L’anaphore du « tum » souligne l’accélération du progrès technique. Grâce aux techniques les Hommes parviennent à maitriser les 4 éléments, la terre, le feu, l’eau, l’air. On aboutit à la dernière phrase, une maxime, une sentence qui met en valeur « improbus » qui rappelle la difficulté avec l’enjambement et aussi « vicit » qui rappelle les valeurs positives de l’Age de Fer. Cela reprend l’idée majeure du passage : le passage à l’âge de fer est un mal pour un bien et permet le triomphe de l’humanité par les hommes grâce à la nécessité du manque.

2. L’âge de fer un défi pour les Hommes et pour le poète
C’est un défi à la fois pour les Hommes mais aussi pour le poète qui doit rendre agréable et montré la beauté du progrès et des techniques, qui sont assez rébarbatifs. On a donc une fusion entre des termes techniques avec des termes poétique.

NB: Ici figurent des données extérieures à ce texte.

(* ===== verification/UrbQueue.v ===== *)
(** * The URB queues ([server/urb_handler.c], [queue_*])

    The linked queue as the code has it: nodes in a heap, a head and a tail
    pointer, a count, and the auto-reset event that wakes the worker.  Reading or
    writing through a dangling pointer is a fault ([None]).  [queue_rep] says that
    a queue holds a given sequence of nodes, and the lemmas show that the code
    implements a first-in first-out list on it without a fault. *)

From S2P Require Import Prelude CTypes Errors Protocol UsbHost.

(** ** Data *)

Record urb_entry := {
  ent_urb : usb_urb;
  ent_seqnum : Z;
  ent_devid : Z;
  ent_submit_time : Z;
  ent_in_progress : bool;
  ent_completed : bool;
}.

(** An allocated [urb_entry_t]: its contents and its [next] pointer. *)
Record urb_node := {
  nd_entry : urb_entry;
  nd_next : ptr Z;
}.

Abbreviation heap := (gmap Z urb_node).

Record urb_queue := {
  q_head : ptr Z;
  q_tail : ptr Z;
  q_count : Z;
  q_notify : bool;
}.

Definition set_next (h : heap) (loc : Z) (next : ptr Z) : option heap :=
  nd ← h !! loc; Some (<[loc := {| nd_entry := nd_entry nd; nd_next := next |}]> h).

(** ** Operations *)

Definition queue_zero : urb_queue :=
  {| q_head := NULL; q_tail := NULL; q_count := 0; q_notify := false |}.

(** [mutex_result], [event_result]: what [mutex_init] and [event_init] return. *)
Definition queue_init (mutex_result event_result : Z) : error_code * urb_queue :=
  return_if negb (mutex_result =? 0) with (ERR_MUTEX_INIT, queue_zero) ;;
  return_if negb (event_result =? 0) with (ERR_THREAD_CREATE, queue_zero) ;;
  (ERR_SUCCESS, queue_zero).

Definition queue_push (h : heap) (q : urb_queue) (entry : Z) : option (heap * urb_queue) :=
  h ← set_next h entry NULL;
  '(h, head) ← match q_tail q with
               | Some tail => h ← set_next h tail (Some entry); Some (h, q_head q)
               | NULL => Some (h, Some entry)
               end;
  Some (h, {| q_head := head; q_tail := Some entry; q_count := q_count q + 1; q_notify := true |}).

Definition queue_pop (h : heap) (q : urb_queue) : option (ptr Z * heap * urb_queue) :=
  match q_head q with
  | NULL => Some (NULL, h, q)
  | Some entry =>
      nd ← h !! entry;
      let head := nd_next nd in
      let tail := match head with NULL => NULL | Some _ => q_tail q end in
      h ← set_next h entry NULL;
      Some (Some entry, h,
        {| q_head := head; q_tail := tail; q_count := q_count q - 1; q_notify := q_notify q |})
  end.

(** The [while] loop of [queue_find_remove]. *)
Fixpoint find_remove_loop (fuel : nat) (h : heap) (q : urb_queue) (seqnum : Z) (prev entry : ptr Z) :
    option (ptr Z * heap * urb_queue) :=
  match fuel with
  | O => None
  | S fuel =>
      match entry with
      | NULL => Some (NULL, h, q)
      | Some e =>
          nd ← h !! e;
          if ent_seqnum (nd_entry nd) =? seqnum then
            '(h, head) ← match prev with
                         | NULL => Some (h, nd_next nd)
                         | Some p => h ← set_next h p (nd_next nd); Some (h, q_head q)
                         end;
            let tail := if bool_decide (entry = q_tail q) then prev else q_tail q in
            h ← set_next h e NULL;
            Some (entry, h,
              {| q_head := head; q_tail := tail; q_count := q_count q - 1; q_notify := q_notify q |})
          else find_remove_loop fuel h q seqnum entry (nd_next nd)
      end
  end.

(** A queue visits every node of the heap at most once. *)
Definition queue_find_remove (h : heap) (q : urb_queue) (seqnum : Z) :
    option (ptr Z * heap * urb_queue) :=
  find_remove_loop (S (size h)) h q seqnum NULL (q_head q).

(** The loop of [queue_cleanup] frees every node and its buffer. *)
Fixpoint cleanup_loop (fuel : nat) (h : heap) (entry : ptr Z) : option heap :=
  match fuel with
  | O => None
  | S fuel =>
      match entry with
      | NULL => Some h
      | Some e => nd ← h !! e; cleanup_loop fuel (delete e h) (nd_next nd)
      end
  end.

Definition queue_cleanup (h : heap) (q : urb_queue) : option (heap * urb_queue) :=
  h' ← cleanup_loop (S (size h)) h (q_head q);
  Some (h', {| q_head := NULL; q_tail := NULL; q_count := 0; q_notify := q_notify q |}).

(** ** Representation *)

(** The nodes from pointer [p] to the end are exactly [ls]. *)
Fixpoint chain (h : heap) (p : ptr Z) (ls : list Z) : Prop :=
  match ls with
  | [] => p = NULL
  | x :: ls' => p = Some x /\ exists nd, h !! x = Some nd /\ chain h (nd_next nd) ls'
  end.

Record queue_rep (h : heap) (q : urb_queue) (ls : list Z) : Prop := {
  rep_chain : chain h (q_head q) ls;
  rep_nodup : NoDup ls;
  rep_tail : q_tail q = last ls;
  rep_count : q_count q = Z.of_nat (length ls);
}.

(** The contents of the queue, in order. *)
Definition contents (h : heap) (ls : list Z) : list urb_entry := omap (fun x => nd_entry <$> h !! x) ls.

(** ** Lemmas *)

Lemma set_next_some h x nd p :
  h !! x = Some nd -> set_next h x p = Some (<[x := {| nd_entry := nd_entry nd; nd_next := p |}]> h).
Proof. unfold set_next. by intros ->. Qed.

Lemma chain_nodes h p ls x : chain h p ls -> x ∈ ls -> exists nd, h !! x = Some nd.
Proof.
  revert p. induction ls as [|y ls IH]; intros p Hc Hx; [by apply not_elem_of_nil in Hx|].
  destruct Hc as (-> & nd & Hy & Hc). apply elem_of_cons in Hx as [->|Hx]; eauto.
Qed.
Lemma fifo_pop_rep h q ls f :
  fifo_rep h q ls f ->
  exists h' q', queue_pop h q = Some (head ls, h', q') /\ fifo_rep h' q' (tail ls) (fifo_pop f).2 /\
    (x ← head ls; nd_entry <$> h !! x) = (fifo_pop f).1 /\ frame ls h h'.
Proof.
  intros (Hq & Hc & Hn & Hy). unfold fifo_pop. destruct ls as [|x ls].
  - exists h, q. rewrite queue_pop_empty by done. unfold contents in Hc. simpl in Hc. rewrite <- Hc. done.
  - destruct (queue_pop_spec h q x ls Hq) as (h' & q' & E & Hq' & F & Hy' & _).
    destruct (rep_chain _ _ _ Hq) as (_ & nd & Hx & _). unfold contents in Hc. simpl in Hc.
    rewrite Hx in Hc. simpl in Hc. rewrite <- Hc. simpl. exists h', q'.
    split_and!; [done| |by rewrite Hx|].
    2: { destruct F as (? & ? & F). split_and!; [done..|]. intros y Hyn. apply F.
         apply not_elem_of_cons in Hyn as [? _]. apply not_elem_of_cons. split; [done|apply not_elem_of_nil]. }
    split_and!; [done|by rewrite (contents_frame _ _ _ _ F)| |by rewrite Hy'].
    simpl. rewrite (rep_count _ _ _ Hq'). rewrite (rep_count _ _ _ Hq) in Hn. simpl in Hn. lia.
Qed.

Lemma fifo_find_remove_rep h q ls f sn :
  fifo_rep h q ls f ->
  exists x h' q', queue_find_remove h q sn = Some (x, h', q') /\
    fifo_rep h' q' (remove_first (has_seqnum h sn) ls) (fifo_find_remove f sn).2 /\
    (x ← x; nd_entry <$> h !! x) = (fifo_find_remove f sn).1 /\ frame ls h h'.
Proof.
  intros (Hq & Hc & Hn & Hy). pose proof (rep_chain _ _ _ Hq) as Hch.
  destruct (queue_find_remove_spec h q sn ls Hq) as (x & h' & q' & E & -> & Hq' & F & Hy').
  exists (find_first (has_seqnum h sn) ls), h', q'. split; [done|].
  pose proof (contents_find h _ ls sn Hch) as Hf. pose proof (contents_remove h _ ls sn Hch) as Hr.
  rewrite Hc in Hf, Hr. unfold fifo_find_remove.
  assert (contents h' (remove_first (has_seqnum h sn) ls) =
    remove_first (fun e => ent_seqnum e =? sn) (f_entries f)) as Hr'.
  { by rewrite (contents_frame _ _ _ _ F). }
  pose proof (rep_count _ _ _ Hq') as Hcnt. rewrite (rep_count _ _ _ Hq) in Hn.
  rewrite <- (contents_length h' _ _ (rep_chain _ _ _ Hq')), Hr' in Hcnt.
  rewrite <- (contents_length h _ _ Hch), Hc in Hn.
  destruct (find_first _ (f_entries f)) as [e|] eqn:Ef; (split; [|by split]);
    (split_and!; [done| | |by rewrite Hy']); simpl; rewrite ?Hr', ?Hcnt; try done.
  - pose proof (length_remove_first _ _ _ Ef). lia.
  - by rewrite remove_first_None.
  - by rewrite remove_first_None.
Qed.

(** ** The session and the worker, interleaved *)

Section system.
  Context {U : Type} `{WinUsbLaws U}.

(** The state of a handler in use, with what was accepted and what was handed
    back so far. *)
Record sys := {
  sy_handler : urb_handler;
  sy_worker : worker;
  sy_usb : U;
  sy_submitted : list Z;
  sy_delivered : list urb_entry;
}.

Inductive action := A_submit | A_unlink | A_deliver | A_worker | A_start | A_stop | A_device.

Definition memory_ok (hd : usbip_header) (memory : ptr bytes) : Prop :=
  forall m, memory = Some m ->
  Z.of_nat (length m) = cs_transfer_buffer_length (h_u hd) /\ Forall is_byte m.

(** The data passed with a submit: [data_len] bytes. *)
Definition data_ok (data : ptr bytes) (data_len : Z) : Prop :=
  match data with
  | Some d => data_len <= Z.of_nat (length d) /\ Forall is_byte d
  | NULL => True
  end.

Inductive hstep : action -> sys -> sys -> Prop :=
  | hs_submit calloc_ok memory now hd data n s e h' :
      header_ok hd -> memory_ok hd memory -> data_ok data n ->
      urb_handler_submit calloc_ok memory now (Some (sy_handler s)) (Some hd) data n = (e, Some h') ->
      hstep A_submit s
        {| sy_handler := h'; sy_worker := sy_worker s; sy_usb := sy_usb s;
           sy_submitted := if decide (e = ERR_SUCCESS)
                           then sy_submitted s ++ [hc_seqnum (h_common hd)] else sy_submitted s;
           sy_delivered := sy_delivered s |}
  | hs_unlink n s e h' :
      urb_handler_unlink (Some (sy_handler s)) n = (e, Some h') ->
      hstep A_unlink s
        {| sy_handler := h'; sy_worker := sy_worker s; sy_usb := sy_usb s;
           sy_submitted := sy_submitted s; sy_delivered := sy_delivered s |}
  | hs_deliver s e h' :
      urb_handler_get_completed (Some (sy_handler s)) = (Some e, Some h') ->
      hstep A_deliver s
        {| sy_handler := h'; sy_worker := sy_worker s; sy_usb := sy_usb s;
           sy_submitted := sy_submitted s; sy_delivered := sy_delivered s ++ [e] |}
  | hs_worker wf s h' w' u' :
      worker_step wf (sy_handler s) (sy_worker s) (sy_usb s) = ((h', w'), u') ->
      hstep A_worker s
        {| sy_handler := h'; sy_worker := w'; sy_usb := u';
           sy_submitted := sy_submitted s; sy_delivered := sy_delivered s |}
  | hs_stop s r w' u' h' :
      urb_handler_stop (Some (sy_handler s)) (sy_worker s) (sy_usb s) = ((r, w'), u') ->
      r = Some h' ->
      hstep A_stop s
        {| sy_handler := h'; sy_worker := w'; sy_usb := u';
           sy_submitted := sy_submitted s; sy_delivered := sy_delivered s |}
  | hs_start created s e h' w' :
      urb_handler_start created (Some (sy_handler s)) (sy_worker s) = (e, Some h', w') ->
      hstep A_start s
        {| sy_handler := h'; sy_worker := w'; sy_usb := sy_usb s;
           sy_submitted := sy_submitted s; sy_delivered := sy_delivered s |}
  (* the device belongs to the device list: other threads open and close it *)
  | hs_device s d u' :
      hstep A_device s
        {| sy_handler := uh_set_device (sy_handler s) d; sy_worker := sy_worker s; sy_usb := u';
           sy_submitted := sy_submitted s; sy_delivered := sy_delivered s |}.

On trouve comme vocabulaire technique : « sulcis » (vers 10) ; les noms des étoiles renvoient à l’astronomie « Pleiadas, Hyadas, claramque Lycaonis Arcton » (vers 14) ; « laqueis » (vers 15) ; « funda » (vers 17) ; « cuneis » (vers 20) ; « fissile lignum » (vers 20).
                Ce vocabulaire technique est lié au lexique poétique comme les noms des étoiles qui renvoient à la fois à l’astronomie et à la mythologie, vers 12 : métonymie de « aulnos » qui remplacent les bateaux et la personnification du fleuve « fluvi sensere » (vers 12) ;  Au vers 15 à  16, on a un  jeu sur les sonorités [k] rythmant le vers « laqueis captare / visco / conibus / circumdare » ; vers 17 -18. Les termes qui renvoient à l’eau appartiennent au vocabulaire poétique : « alta » (vers 18) ; « pelago » (vers 18). Au vers 19, l’allitération en « r » mime le bruit de la scie et donc souligne la rigidité du fer : « ferri rigor ».

Pour le poète l’âge de fer est l’occasion de montrer sa capacité de dégager la poétique et la technique.

3. Les Hommes parviennent à se libérer de la tutelle des Dieux
Les Hommes parviennent à se libérer de la tutelle des Dieux, celui en question dans ce texte est jupiter : « Jovem » (vers 1) et « Ille » (vers 5). Sa présence est très marquée au début du texte avec les noms placés au début des vers qui sont sujets des verbes  comme par exemple « addidit » (vers 5), « jussit » (vers 6). Cela le met en valeur et le montre comme un dieu tout puissant qui commande tous les éléments. Mais à partir de la ligne 9, Jupiter disparait et tous les sujets et les verbes renvoient aux Hommes comme par exemple : « navita tum stellis numeros et nomina fecit ».
Finalement Jupiter a décidé de laisser les Hommes maître de leur destin. Il y a donc un éloge de Jupiter, présenté comme un dieu paternel.

Conclusion : On a une réécriture qui certes reprend certains invariants du mythe notamment au début mais c’est aussi une réécriture où Virgile exprime une vision du monde originale puisque le travail devient l’occasion pour les Hommes d’exercer leur emprise sur le monde. On peut rapprocher ce texte à un courant de pensée romaine : le stoïcisme. Derrière cette réécriture, il y a également un enjeu politique dû à la fin d’une période de troubles, avec la guerre civile (-36 à -31) entre Auguste et Antoine et le principat d’Auguste. Et Virgile, protégé d’Auguste, participe à sa manière à la restauration des valeurs traditionnelles entreprit par Octave (Auguste).

3 commentaires:

  1. Un commentaire assez intéressant mais qui manque néanmoins de profondeur au niveau de l’analyse et des procédés stylistiques comme l’analyse des sons et de l’aspect de certains temps.